=== Section Start ===

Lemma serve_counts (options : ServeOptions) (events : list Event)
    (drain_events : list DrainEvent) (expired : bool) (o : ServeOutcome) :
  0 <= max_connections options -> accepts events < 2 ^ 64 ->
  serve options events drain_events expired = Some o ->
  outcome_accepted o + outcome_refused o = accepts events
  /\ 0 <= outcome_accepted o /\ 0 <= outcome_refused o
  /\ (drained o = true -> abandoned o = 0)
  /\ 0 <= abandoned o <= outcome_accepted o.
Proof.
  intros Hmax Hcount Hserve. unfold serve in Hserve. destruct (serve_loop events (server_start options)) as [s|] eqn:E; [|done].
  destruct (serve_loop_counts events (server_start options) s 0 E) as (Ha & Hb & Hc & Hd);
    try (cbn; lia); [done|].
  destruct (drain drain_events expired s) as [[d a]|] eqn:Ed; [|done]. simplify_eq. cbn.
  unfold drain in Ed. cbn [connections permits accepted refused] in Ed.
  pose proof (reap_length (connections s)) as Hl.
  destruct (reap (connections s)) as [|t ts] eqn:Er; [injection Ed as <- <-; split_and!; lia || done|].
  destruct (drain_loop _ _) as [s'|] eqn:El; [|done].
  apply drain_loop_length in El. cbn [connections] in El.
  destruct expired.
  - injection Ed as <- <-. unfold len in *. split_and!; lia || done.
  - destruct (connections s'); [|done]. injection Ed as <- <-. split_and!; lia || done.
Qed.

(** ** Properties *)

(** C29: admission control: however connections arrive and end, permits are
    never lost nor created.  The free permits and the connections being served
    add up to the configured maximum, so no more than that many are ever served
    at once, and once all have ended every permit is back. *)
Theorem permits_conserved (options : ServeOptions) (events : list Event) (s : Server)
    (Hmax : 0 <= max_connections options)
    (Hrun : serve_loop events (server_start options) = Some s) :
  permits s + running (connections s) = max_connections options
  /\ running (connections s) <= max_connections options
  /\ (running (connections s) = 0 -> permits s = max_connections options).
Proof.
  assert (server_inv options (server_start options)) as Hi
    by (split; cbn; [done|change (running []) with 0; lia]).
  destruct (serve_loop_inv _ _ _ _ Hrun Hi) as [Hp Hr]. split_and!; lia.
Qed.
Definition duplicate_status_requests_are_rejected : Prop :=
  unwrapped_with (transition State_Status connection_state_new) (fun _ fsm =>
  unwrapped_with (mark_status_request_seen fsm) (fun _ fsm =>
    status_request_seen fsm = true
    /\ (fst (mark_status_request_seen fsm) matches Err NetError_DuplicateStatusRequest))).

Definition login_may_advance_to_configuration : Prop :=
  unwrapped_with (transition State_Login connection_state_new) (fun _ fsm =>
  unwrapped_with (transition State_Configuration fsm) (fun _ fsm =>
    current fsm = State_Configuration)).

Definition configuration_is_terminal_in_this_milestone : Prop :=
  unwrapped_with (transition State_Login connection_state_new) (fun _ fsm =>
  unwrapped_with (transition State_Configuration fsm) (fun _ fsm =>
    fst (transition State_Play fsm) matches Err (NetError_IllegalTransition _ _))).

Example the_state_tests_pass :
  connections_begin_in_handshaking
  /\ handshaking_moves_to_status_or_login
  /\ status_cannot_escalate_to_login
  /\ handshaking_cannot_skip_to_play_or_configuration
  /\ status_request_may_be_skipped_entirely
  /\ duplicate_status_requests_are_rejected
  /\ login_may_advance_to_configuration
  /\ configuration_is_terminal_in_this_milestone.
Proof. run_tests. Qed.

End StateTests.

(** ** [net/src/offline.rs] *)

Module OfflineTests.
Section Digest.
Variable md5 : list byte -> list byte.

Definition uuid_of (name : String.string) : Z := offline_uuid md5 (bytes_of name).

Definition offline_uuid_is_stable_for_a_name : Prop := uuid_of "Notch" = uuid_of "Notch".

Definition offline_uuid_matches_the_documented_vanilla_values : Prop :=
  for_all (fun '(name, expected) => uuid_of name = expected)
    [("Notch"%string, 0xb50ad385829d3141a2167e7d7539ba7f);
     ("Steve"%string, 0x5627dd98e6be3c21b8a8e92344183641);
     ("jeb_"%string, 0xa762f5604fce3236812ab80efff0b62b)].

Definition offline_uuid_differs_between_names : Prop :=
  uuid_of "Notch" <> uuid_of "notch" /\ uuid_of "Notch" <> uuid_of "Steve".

=== Section End ===

TASK DETAILS: Make an exact copy of the listing, including every line.

TASK RESULT:
Lemma serve_counts (options : ServeOptions) (events : list Event)
    (drain_events : list DrainEvent) (expired : bool) (o : ServeOutcome) :
  0 <= max_connections options -> accepts events < 2 ^ 64 ->
  serve options events drain_events expired = Some o ->
  outcome_accepted o + outcome_refused o = accepts events
  /\ 0 <= outcome_accepted o /\ 0 <= outcome_refused o
  /\ (drained o = true -> abandoned o = 0)
  /\ 0 <= abandoned o <= outcome_accepted o.
Proof.
  intros Hmax Hcount Hserve. unfold serve in Hserve. destruct (serve_loop events (server_start options)) as [s|] eqn:E; [|done].
  destruct (serve_loop_counts events (server_start options) s 0 E) as (Ha & Hb & Hc & Hd);
    try (cbn; lia); [done|].
  destruct (drain drain_events expired s) as [[d a]|] eqn:Ed; [|done]. simplify_eq. cbn.
  unfold drain in Ed. cbn [connections permits accepted refused] in Ed.
  pose proof (reap_length (connections s)) as Hl.
  destruct (reap (connections s)) as [|t ts] eqn:Er; [injection Ed as <- <-; split_and!; lia || done|].
  destruct (drain_loop _ _) as [s'|] eqn:El; [|done].
  apply drain_loop_length in El. cbn [connections] in El.
  destruct expired.
  - injection Ed as <- <-. unfold len in *. split_and!; lia || done.
  - destruct (connections s'); [|done]. injection Ed as <- <-. split_and!; lia || done.
Qed.

(** ** Properties *)

(** C29: admission control: however connections arrive and end, permits are
    never lost nor created.  The free permits and the connections being served
    add up to the configured maximum, so no more than that many are ever served
    at once, and once all have ended every permit is back. *)
Theorem permits_conserved (options : ServeOptions) (events : list Event) (s : Server)
    (Hmax : 0 <= max_connections options)
    (Hrun : serve_loop events (server_start options) = Some s) :
  permits s + running (connections s) = max_connections options
  /\ running (connections s) <= max_connections options
  /\ (running (connections s) = 0 -> permits s = max_connections options).
Proof.
  assert (server_inv options (server_start options)) as Hi
    by (split; cbn; [done|change (running []) with 0; lia]).
  destruct (serve_loop_inv _ _ _ _ Hrun Hi) as [Hp Hr]. split_and!; lia.
Qed.
Definition duplicate_status_requests_are_rejected : Prop :=
  unwrapped_with (transition State_Status connection_state_new) (fun _ fsm =>
  unwrapped_with (mark_status_request_seen fsm) (fun _ fsm =>
    status_request_seen fsm = true
    /\ (fst (mark_status_request_seen fsm) matches Err NetError_DuplicateStatusRequest))).

Definition login_may_advance_to_configuration : Prop :=
  unwrapped_with (transition State_Login connection_state_new) (fun _ fsm =>
  unwrapped_with (transition State_Configuration fsm) (fun _ fsm =>
    current fsm = State_Configuration)).

Definition configuration_is_terminal_in_this_milestone : Prop :=
  unwrapped_with (transition State_Login connection_state_new) (fun _ fsm =>
  unwrapped_with (transition State_Configuration fsm) (fun _ fsm =>
    fst (transition State_Play fsm) matches Err (NetError_IllegalTransition _ _))).

Example the_state_tests_pass :
  connections_begin_in_handshaking
  /\ handshaking_moves_to_status_or_login
  /\ status_cannot_escalate_to_login
  /\ handshaking_cannot_skip_to_play_or_configuration
  /\ status_request_may_be_skipped_entirely
  /\ duplicate_status_requests_are_rejected
  /\ login_may_advance_to_configuration
  /\ configuration_is_terminal_in_this_milestone.
Proof. run_tests. Qed.

End StateTests.

(** ** [net/src/offline.rs] *)

Module OfflineTests.
Section Digest.
Variable md5 : list byte -> list byte.

Definition uuid_of (name : String.string) : Z := offline_uuid md5 (bytes_of name).

Definition offline_uuid_is_stable_for_a_name : Prop := uuid_of "Notch" = uuid_of "Notch".

Definition offline_uuid_matches_the_documented_vanilla_values : Prop :=
  for_all (fun '(name, expected) => uuid_of name = expected)
    [("Notch"%string, 0xb50ad385829d3141a2167e7d7539ba7f);
     ("Steve"%string, 0x5627dd98e6be3c21b8a8e92344183641);
     ("jeb_"%string, 0xa762f5604fce3236812ab80efff0b62b)].

Definition offline_uuid_differs_between_names : Prop :=
  uuid_of "Notch" <> uuid_of "notch" /\ uuid_of "Notch" <> uuid_of "Steve".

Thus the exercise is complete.